* TASK PROMPT *
Which lines run from the one containing "else Ok ([], fi_start, fi_end, lsf)" to the end of the entries? Copy them exactly, both ends included, and give nothing else.

* DATA FOR THIS EXERCISE *

(* ===== verification/RlcAmRxPdu.v ===== *)
(** * Received AMD PDUs: header decoding and truncation

    [rlc_am_get_data_pdu_infos] (rlc_am_receiver.c) decodes the header of an
    AMD PDU or PDU segment; [create_new_segment_from_pdu] (rlc_am_rx_list.c)
    builds the segment that holds a part of a received PDU. *)

From S2P Require Import Prelude Bits RlcAmTypes RlcAmLi.

(** ** Header decoding *)

(** The loop on the LIs: [e_li] is the offset of the current three bytes. *)
Fixpoint read_e_lis (fuel : nat) (data : list Z) (e_li li_length_in_bytes sum_li : Z)
    (info : rlc_am_pdu_info_t) : res (Z * Z * Z * Z * rlc_am_pdu_info_t) :=
  match fuel with
  | O => Err OutOfFuel
  | S fuel' =>
      let li_length_in_bytes := Z.lxor li_length_in_bytes 3 in
      '(li, li_to_read, e_li, header_size) ←
        (if li_length_in_bytes =? 2 then
           b1 ← array_get data e_li;
           b2 ← array_get data (e_li + 1);
           Ok (Z.lor (Z.land (u16 (Z.shiftl b1 4)) 2032) (Z.land (Z.shiftr b2 4) 15),
               Z.land b1 128, e_li, pi_header_size info + 2)
         else
           b2 ← array_get data (e_li + 1);
           b3 ← array_get data (e_li + 2);
           Ok (Z.lor (Z.land (u16 (Z.shiftl b2 8)) 1792) b3,
               Z.land b2 8, e_li + 3, pi_header_size info + 1));
      li_list ← array_set (pi_li_list info) (pi_num_li info) li;
      let info := info <| pi_li_list := li_list |> <| pi_header_size := header_size |>
                       <| pi_num_li := u16 (pi_num_li info + 1) |> in
      let sum_li := i16 (sum_li + li) in
      if pi_num_li info >? RLC_AM_MAX_SDU_IN_PDU then
        Ok (-2, e_li, li_length_in_bytes, sum_li, info)
      else if negb (li_to_read =? 0) then
        read_e_lis fuel' data e_li li_length_in_bytes sum_li info
      else Ok (0, e_li, li_length_in_bytes, sum_li, info)
  end.

Definition rlc_am_get_data_pdu_infos (data : list Z) (total_sizeP : Z)
  : res (Z * rlc_am_pdu_info_t) :=
  b1 ← array_get data 0;
  let info := pdu_info_zero <| pi_d_c := Z.shiftr b1 7 |> in
  _ ← assert_that (negb (pi_d_c info =? 0));
  b2 ← array_get data 1;
  let info := info <| pi_rf := Z.land (Z.shiftr b1 6) 1 |>
                   <| pi_p := Z.land (Z.shiftr b1 5) 1 |>
                   <| pi_fi := Z.land (Z.shiftr b1 3) 3 |>
                   <| pi_e := Z.land (Z.shiftr b1 2) 1 |>
                   <| pi_sn := b2 + Z.shiftl (Z.land b1 3) 8 |>
                   <| pi_header_size := 2 |> in
  '(info, payload) ←
    (if negb (pi_rf info =? 0) then
       d0 ← array_get data 2;
       d1 ← array_get data 3;
       Ok (info <| pi_lsf := Z.land (Z.shiftr d0 7) 1 |>
                <| pi_so := d1 + Z.shiftl (Z.land d0 127) 8 |>
                <| pi_header_size := 4 |>, 4)
     else Ok (info, 2));
  '(code, payload, sum_li, info) ←
    (if negb (pi_e info =? 0) then
       '(code, e_li, li_length_in_bytes, sum_li, info) ← read_e_lis 130 data payload 1 0 info;
       Ok (code, e_li + (if li_length_in_bytes =? 2 then 2 else 0), sum_li, info)
     else Ok (0, payload, 0, info));
  if code <? 0 then Ok (code, info)
  else
    let info := info <| pi_payload := drop (Z.to_nat payload) data |>
                     <| pi_payload_size := i16 (total_sizeP - pi_header_size info) |> in
    Ok (0, if pi_payload_size info >? sum_li
           then info <| pi_hidden_size := i16 (pi_payload_size info - sum_li) |> else info).

(** ** Truncation *)

(** What [get_free_mem_block] returns: the address of the transport block in
    the new block, and the previous contents of the block, of which
    [create_new_segment_from_pdu] does not write every field. *)
Record fresh_block := Mk_fresh_block {
  fb_address : Z;
  fb_stale : rlc_am_rx_pdu_management_t
}.

(** The LIs that lie before [so_offset]. *)
Fixpoint skip_lis (lis : list Z) (so_offset li_sum : Z) (li_index num_li : Z)
  : list Z * Z * Z * Z :=
  match lis with
  | li :: rest =>
      if li_sum + li <=? so_offset
      then skip_lis rest so_offset (u16 (li_sum + li)) (u8 (li_index + 1)) (u8 (num_li - 1))
      else (lis, li_sum, li_index, num_li)
  | [] => (lis, li_sum, li_index, num_li)
  end.

(** The LIs that fit in [remaining_size]. *)
Fixpoint take_lis (lis : list Z) (remaining_size : Z) (acc : list Z) : list Z * Z :=
  match lis with
  | li :: rest =>
      if remaining_size >=? li then take_lis rest (remaining_size - li) (acc ++ [li])
      else (acc, remaining_size)
  | [] => (acc, remaining_size)
  end.

(** The header of the new segment: LIs, FI Start, FI End and LSF. *)
Definition new_segment_header (info : rlc_am_pdu_info_t) (so_offset data_length_to_copy : Z)
  : res (list Z * bool * bool * bool) :=
  let fi_start := Z.shiftr (Z.land (pi_fi info) 2) 1 =? 0 in
  let fi_end := Z.land (pi_fi info) 1 =? 0 in
  let lsf := (pi_lsf info =? 1) || (pi_rf info =? 0) in
  let whole := so_offset + data_length_to_copy =? pi_payload_size info in
  if pi_num_li info =? 0 then
    Ok ([], if negb (so_offset =? 0) then false else fi_start,
        if whole then fi_end else false, if whole then lsf else false)
  else
    let lsf := (if whole then lsf else false) in
    lis ← (if pi_num_li info <=? Z.of_nat (length (pi_li_list info))
           then Ok (take (Z.to_nat (pi_num_li info)) (pi_li_list info))
           else Err UndefinedBehaviour);
    let '(lis, li_sum, li_index, num_li) := skip_lis lis so_offset 0 0 (u8 (pi_num_li info)) in
    let fi_start := (if negb (li_index =? 0) && (so_offset =? li_sum) then true else fi_start) in
    match lis with
    | li :: rest =>
        if negb (num_li =? 0) then
          let first := i16 (li_sum + li - so_offset) in
          if data_length_to_copy <=? first then Ok ([], fi_start, fi_end, lsf)
          else
            let '(new_li_list, remaining_size) := take_lis rest (data_length_to_copy - first) [first] in
            Ok (new_li_list, fi_start, if remaining_size =? 0 then true else fi_end, lsf)
        else Ok ([], fi_start, fi_end, lsf)
    | [] => Ok ([], fi_start, fi_end, lsf)
    end.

* WRITTEN RESPONSE *
        else Ok ([], fi_start, fi_end, lsf)
    | [] => Ok ([], fi_start, fi_end, lsf)
    end.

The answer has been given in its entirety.